The reason I want to do this is so that wherever I use the interface as a type parameter, I don't have to specify that the implementing type also has to be a reference type.
Example of what I want to accomplish:
public interface IInterface
{
void A();
int B { get; }
}
public class UsingType<T> where T : IInterface
{
public void DoSomething(T input)
{
SomeClass.AnotherRoutine(input);
}
}
public class SomeClass
{
public static void AnotherRoutine<T>(T input)
where T : class
{
// Do whatever...
}
}
As the argument to SomeClass.AnotherRoutine()
is required to be a reference type, I will here get a compiler error where I call the method, suggesting that I force T
to be a reference type ( where T : IInterface, class
in the declaration of UsingType
). Is there any way I can enforce this already at the interface level?
public interface IInterface : class
doesn't work (obviously) but maybe there's another way to accomplish the same thing?
If you are passing something around under an interface, then even if you have a value type implementing that interface it will become boxed if cast to the interface and behave like a reference type (because it is boxed inside a reference type).
interface IFoo {
int Value { get; set; }
}
struct Foo : IFoo {
public int Value { get; set; }
}
Observe the effects when used as a value type:
var a = new Foo() { Value = 3 };
var b = a; // copies value
b.Value = 4;
Console.WriteLine( "a has {0}", a.Value ); //output: a has 3
Console.WriteLine( "b has {0}", b.Value ); //output: b has 4
Now look what happens when you cast it to the interface:
var a = new Foo() { Value = 3 } as IFoo; //boxed
var b = a; // copies reference
b.Value = 4;
Console.WriteLine( "a has {0}", a.Value ); //output: a has 4
Console.WriteLine( "b has {0}", b.Value ); //output: b has 4
So it doesn't matter whether a struct or class implements the interface.
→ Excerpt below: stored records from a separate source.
(** Fuel above the number of unvisited members makes no difference. *)
Lemma walk_fuel_agree fuel fuel' name parent depth acc :
  (unvisited acc < fuel)%nat → (unvisited acc < fuel')%nat →
  walk fuel name parent depth acc = walk fuel' name parent depth acc.
Proof.
  revert fuel' name parent depth acc. induction fuel as [|fuel IH]; intros fuel' name parent depth acc Hf Hf'; [lia|].
  destruct fuel' as [|fuel']; [lia|]. cbn [Cluster.walk]. destruct (_ || _) eqn:Eseen; [done|].
  destruct (members !! name) as [member|] eqn:Em; [|done]. go_bool.
  apply (foldl_agree (λ acc', unvisited acc' < unvisited acc)%nat).
  - intros acc' child Hacc'. split; [apply IH; lia|].
    eapply Nat.le_lt_trans; [apply unvisited_mono, walk_grows|done].
  - destruct acc as [visited result]. by eapply unvisited_visit.
Qed.

Lemma unvisited_walk_fuel acc : (unvisited acc < walk_fuel cluster)%nat.
Proof.
  unfold unvisited, walk_fuel. apply Nat.lt_succ_r. trans (size (dom members)); [by apply subseteq_size; set_solver|].
  trans (size (list_to_set (mName <$> cMembers cluster) : gset string)).
  - apply subseteq_size. intros name (m & Hm)%elem_of_dom. apply map_of_list_lookup_Some in Hm as [Hin <-].
    apply elem_of_list_to_set. by apply list_elem_of_fmap_2.
  - rewrite <- (length_fmap mName). induction (mName <$> cMembers cluster) as [|x l IH]; [done|]. cbn.
    rewrite size_union_alt, size_singleton. apply le_n_S. etrans; [|exact IH]. apply subseteq_size. set_solver.
Qed.

(** ** Lemmas: the tree *)

Definition entry_name (t : TopologyMember) : string := mName (tmMember t).

(** The entry hangs below an earlier one. *)
Definition below (pre : list TopologyMember) (t : TopologyMember) : Prop :=
  ∃ t', t' ∈ pre ∧ entry_name t' = tmParent t ∧ tmDepth t = (tmDepth t' + 1)%Z.

(** A preorder: every entry is a root or comes after its parent. *)
Definition preorder (l : list TopologyMember) : Prop :=
  ∀ pre t post, l = pre ++ t :: post → tmDepth t = 0%Z ∨ below pre t.

Lemma preorder_snoc l t : preorder l → tmDepth t = 0%Z ∨ below l t → preorder (l ++ [t]).
Proof.
  intros Hl Ht pre x post E. destruct post as [|y post _] using rev_ind.
  - apply app_inj_tail in E as [-> ->]. done.
  - rewrite app_comm_cons, app_assoc in E. apply app_inj_tail in E as [-> ->]. by eapply Hl.
Qed.

Record good_walk (acc : walked) : Prop := mkGoodWalk {
  gw_names : entry_name <$> acc.2 = reverse acc.1;
  gw_nodup : NoDup acc.1;
  gw_members : Forall (λ t, tmMember t ∈ cMembers cluster ∧ tmParent t = parents cluster (entry_name t)) acc.2;
  gw_tree : preorder acc.2
}.

(** Where a member may be put. *)
Definition position (acc : walked) (name parent : string) (depth : Z) : Prop :=
  parent = parents cluster name ∧
  (depth = 0%Z ∨ ∃ t, t ∈ acc.2 ∧ entry_name t = parent ∧ depth = (tmDepth t + 1)%Z).

Lemma walk_extends fuel name parent depth acc : ∃ more, (walk fuel name parent depth acc).2 = acc.2 ++ more.
Proof.
  revert name parent depth acc. induction fuel as [|fuel IH]; intros name parent depth acc; cbn [Cluster.walk].
  { exists []. by rewrite app_nil_r. }
  destruct (_ || _); [exists []; by rewrite app_nil_r|]. destruct (members !! name) as [member|];
    [|exists []; by rewrite app_nil_r].
  apply (foldl_inv (λ acc', ∃ more, acc'.2 = acc.2 ++ more)); [|by eexists].
  intros acc' child _ [more Hmore]. destruct (IH child name (depth + 1)%Z acc') as [more' ->].
  exists (more ++ more'). by rewrite Hmore, app_assoc.
Qed.

Lemma visit_good acc name parent depth member :
  good_walk acc → position acc name parent depth → name ∉ acc.1 → members !! name = Some member →
  good_walk (name :: acc.1, acc.2 ++ [mkTopologyMember member parent depth]).
Proof.
  intros [Hnames Hnd Hm Ht] [Hp Hd] Hn Hmember. apply map_of_list_lookup_Some in Hmember as [Hin <-].
  split; cbn [fst snd].
  - rewrite fmap_app, Hnames, reverse_cons. done.
  - by constructor.
  - apply Forall_app. split; [done|]. by apply Forall_singleton.
  - apply preorder_snoc; [done|]. destruct Hd as [Hd|(t & Hd & He & ->)]; [by left|right]. by exists t.
Qed.

Context (Hnodup : NoDup (mName <$> cMembers cluster)).

Lemma downstream_parents name child :
  child ∈ downstream cluster name → parents cluster child = name.
Proof using Hnodup.
  unfold downstream. rewrite (sort_strings_perm _), list_elem_of_fmap. intros (m & -> & Hm).
  apply list_elem_of_In, List.filter_In in Hm as [Hm H]. apply list_elem_of_In in Hm. go_bool. unfold parents.
  destruct (String.eqb_spec (mName m) (cLeader cluster)) as [|_]; [done|].
  rewrite (map_of_list_lookup_NoDup _ _ m) by done. done.
Qed.

Lemma walk_good fuel name parent depth acc :
  good_walk acc → position acc name parent depth → good_walk (walk fuel name parent depth acc).
Proof using Hnodup.
  revert name parent depth acc. induction fuel as [|fuel IH]; intros name parent depth acc Hacc Hpos; [done|].
  cbn [Cluster.walk]. destruct (_ || _) eqn:Eseen; [done|]. destruct (members !! name) as [member|] eqn:Em; [|done].
  go_bool. set (entry := mkTopologyMember member parent depth).
  apply (foldl_inv (λ acc', good_walk acc' ∧ entry ∈ acc'.2)).
  - intros acc' child Hchild [Hgood Hin]. split.
    + apply IH; [done|]. split; [symmetry; by apply downstream_parents|]. right. exists entry. split; [done|]. split; [|done].
      by apply map_of_list_lookup_Some in Em as [_ Em].
    + destruct (walk_extends fuel child name (depth + 1)%Z acc') as [more ->]. apply elem_of_app. by left.
  - split; [by apply visit_good|]. apply elem_of_app. right. by apply list_elem_of_singleton.
Qed.

Lemma walk_visits fuel name parent depth acc :
  name ≠ "" → name ∈ (mName <$> cMembers cluster) → name ∈ (walk (S fuel) name parent depth acc).1.
Proof using Hnodup.
  intros Hne (m & -> & Hm)%list_elem_of_fmap. cbn [Cluster.walk]. apply String.eqb_neq in Hne. rewrite Hne. cbn [orb].
  destruct (bool_decide _) eqn:E; go_bool; [done|]. rewrite (map_of_list_lookup_NoDup _ _ m) by done.
  apply (foldl_inv (λ acc', mName m ∈ acc'.1)); [|apply list_elem_of_here].
  intros acc' child _ Hin. by apply walk_grows.
Qed.

Lemma walk_rest_good acc member : good_walk acc → good_walk (walk_rest cluster acc member).
Proof using Hnodup. intros Hacc. unfold walk_rest. destruct (bool_decide _); [done|]. apply walk_good; [done|]. split; [done|by left]. Qed.

Lemma walk_rest_grows acc member : acc.1 ⊆ (walk_rest cluster acc member).1.
Proof. unfold walk_rest. destruct (bool_decide _); [done|apply walk_grows]. Qed.

Lemma walk_rest_visits acc member :
  member ∈ cMembers cluster → mName member ≠ "" → mName member ∈ (walk_rest cluster acc member).1.
Proof using Hnodup.
  intros Hm Hne. unfold walk_rest. destruct (bool_decide _) eqn:E; go_bool; [done|].
  apply walk_visits; [done|by apply list_elem_of_fmap_2].
Qed.

Lemma walk_rests_visit l acc member :
  l ⊆ cMembers cluster → member ∈ l → mName member ≠ "" → mName member ∈ (foldl (walk_rest cluster) acc l).1.
Proof using Hnodup.
  revert acc. induction l as [|m l IH]; intros acc Hsub; [by intros ?%not_elem_of_nil|].
  intros [->|Hin]%elem_of_cons Hne; cbn [foldl]; [|apply IH; [set_solver|done..]].
  apply (foldl_inv (λ acc', mName m ∈ acc'.1)); [|apply walk_rest_visits; [set_solver|done]].
  intros acc' x _ Hin. by apply walk_rest_grows.
Qed.

Lemma topology_good :
  good_walk (foldl (walk_rest cluster) (walk (walk_fuel cluster) (cLeader cluster) "" 0 ([], [])) (cMembers cluster)).
Proof using Hnodup.
  apply foldl_inv; [intros; by apply walk_rest_good|]. apply walk_good.
  - split; [done|constructor|constructor|]. intros pre t post E. by destruct pre.
  - split; [|by left]. unfold parents. by rewrite String.eqb_refl.
Qed.

(** Every member once. *)
Lemma topologyMembers_perm :
  Forall (λ m, mName m ≠ "") (cMembers cluster) → tmMember <$> topologyMembers cluster ≡ₚ cMembers cluster.
Proof using Hnodup.
  intros Hne. pose proof topology_good as [Hnames Hnd Hm _]. fold (topologyMembers cluster) in *.
  assert (∀ x, x ∈ cMembers cluster → mName x ∈ entry_name <$> topologyMembers cluster) as Hall.
  { intros x Hx. rewrite Hnames, elem_of_reverse. apply walk_rests_visit; [done..|].
    rewrite Forall_forall in Hne. auto. }
  apply NoDup_Permutation.
  - apply (NoDup_fmap_1 mName). rewrite <- list_fmap_compose. change (NoDup (entry_name <$> topologyMembers cluster)).
    rewrite Hnames. by rewrite reverse_Permutation.
  - by apply (NoDup_fmap_1 mName).
  - intros x. split.
    + intros (t & -> & Ht)%list_elem_of_fmap. rewrite Forall_forall in Hm. by apply (Hm t Ht).
    + intros Hx. destruct (proj1 (list_elem_of_fmap _ _ _) (Hall x Hx)) as (t & Hname & Ht). apply list_elem_of_fmap.
      exists t. split; [|done]. rewrite Forall_forall in Hm. destruct (Hm t Ht) as [Hin _].
      pose proof (map_of_list_lookup_NoDup mName _ x Hnodup Hx) as E1.
      pose proof (map_of_list_lookup_NoDup mName _ (tmMember t) Hnodup Hin) as E2.
      unfold entry_name in Hname. rewrite <- Hname, E1 in E2. congruence.
Qed.

(** The leader, when it is a member, is the first root. *)
Lemma topologyMembers_leader :
  cLeader cluster ≠ "" → cLeader cluster ∈ (mName <$> cMembers cluster) →
  ∃ t rest, topologyMembers cluster = t :: rest ∧ entry_name t = cLeader cluster ∧ tmDepth t = 0%Z.
Proof using Hnodup.
  intros Hne (m & Hname & Hm)%list_elem_of_fmap. unfold topologyMembers.
  apply (foldl_inv (λ acc, ∃ t rest, acc.2 = t :: rest ∧ entry_name t = cLeader cluster ∧ tmDepth t = 0%Z)).
  - intros acc x _ (t & rest & Hacc & Ht). unfold walk_rest. destruct (bool_decide _); [by exists t, rest|].
    destruct (walk_extends (walk_fuel cluster) (mName x) (parents cluster (mName x)) 0 acc) as [more ->].
    rewrite Hacc. by exists t, (rest ++ more).
  - unfold walk_fuel. cbn [Cluster.walk fst]. apply String.eqb_neq in Hne. rewrite Hne. cbn [orb].
    rewrite bool_decide_eq_false_2 by apply not_elem_of_nil.
    rewrite Hname, (map_of_list_lookup_NoDup _ _ m) by done.
    apply (foldl_inv (λ acc, ∃ t rest, acc.2 = t :: rest ∧ entry_name t = mName m ∧ tmDepth t = 0%Z)); [|by eexists _, []].
    intros acc child _ (t & rest & Hacc & Ht).
    destruct (walk_extends (length (cMembers cluster)) child (mName m) (0 + 1) acc) as [more ->].
    rewrite Hacc. by exists t, (rest ++ more).
Qed.
End topology.

(** ** Stable sorting *)

Section sorting.
Context {A : Type} (less : A → A → bool) (R : relation A).
Context (Htrans : Transitive R) (Hless : ∀ x y, less x y = true → R x y) (Hge : ∀ x y, less x y = false → R y x).

Lemma insert_by_perm x (l : list A) : insert_by less x l ≡ₚ x :: l.
Proof using Type.
  induction l as [|y l IH]; cbn; [done|]. destruct (less x y); [done|]. rewrite IH. apply Permutation_swap.
Qed.

Lemma sort_stable_perm (l : list A) : sort_stable less l ≡ₚ l.
Proof using Type.
  unfold sort_stable. assert (∀ acc, foldl (λ acc x, insert_by less x acc) acc l ≡ₚ acc ++ l) as H; [|by rewrite H].
  induction l as [|x l IH]; intros acc; cbn; [by rewrite app_nil_r|]. rewrite IH, insert_by_perm.
  by rewrite <- Permutation_middle.
Qed.

Lemma insert_by_sorted x (l : list A) : StronglySorted R l → StronglySorted R (insert_by less x l).
Proof using Htrans Hless Hge.
  induction 1 as [|y l Hs IH Hy]; cbn; [by repeat constructor|]. destruct (less x y) eqn:E.
  - constructor; [by constructor|]. apply Hless in E. constructor; [done|].
    eapply Forall_impl; [exact Hy|]. intros z Hz. by etrans.
  - constructor; [done|]. rewrite insert_by_perm. constructor; [by apply Hge|done].
Qed.

Lemma sort_stable_sorted (l : list A) : StronglySorted R (sort_stable less l).
Proof using Htrans Hless Hge.
  unfold sort_stable. apply (foldl_inv (StronglySorted R)); [|constructor]. intros acc x _. apply insert_by_sorted.
Qed.
End sorting.

Lemma ltb_le x y : String.ltb x y = true → String.le x y.
Proof.
  unfold String.ltb, String.le, String.leb. intros H. apply Is_true_true. by destruct (String.compare x y).
Qed.

Lemma not_ltb_le x y : String.ltb x y = false → String.le y x.
Proof.
  unfold String.ltb, String.le, String.leb. intros H. apply Is_true_true. rewrite String.compare_antisym.
  by destruct (String.compare x y).
Qed.

(** ** Log positions *)

(** The number that hexadecimal digits spell. *)
Definition hex_number (s : string) : option N :=
  foldl (λ acc c, n ← acc; d ← hex_value c; Some (n * 16 + d)%N) (Some 0%N) (String.list_ascii_of_string s).

(** What PostgreSQL reads in a position. *)
Definition parseLSN (s : string) : option N :=
  match Split "/" s with
  | [high; low] => h ← hex_number high; l ← hex_number low; Some (h * 2 ^ 32 + l)%N
  | _ => None
  end.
If cast to the interface and then is passed around under the interface, then it will behave as a reference type.
Edit : So if these are your requirements...
For contract X:
Well, you're simply stuck then, because those contradict each other.
Using the constraint where T: class, IFoo
wouldn't even work all the time. If I had this method (based on the same Foo
and IFoo
above):
static void DoSomething<T>(T foo) where T: class, IFoo {
foo.Value += 1;
Console.WriteLine( "foo has {0}", foo.Value );
}
Then it would throw a compile error under this circumstance:
var a = new Foo(){ Value = 3 };
DoSomething(a);
But it would work just fine under this circumstance:
var a = new Foo(){ Value = 3} as IFoo; //boxed
DoSomething(a);
So as far as I'm concerned, use where T: class, IFoo
-style constraint, and then it may not matter if a struct implements the interface as long as it is boxed. Depends on what checking EF does if passed a boxed struct, though. Maybe it will work.
If it doesn't work, at least the generic constraint gets you part-way there, and you can check foo.GetType().IsValueType
(referring to my DoSomething
method above) and throw an ArgumentException
to handle the case of boxed structs.
http://msdn.microsoft.com/en-us/library/d5x73970.aspx. Looks like you can specify it's a "class", which means reference type.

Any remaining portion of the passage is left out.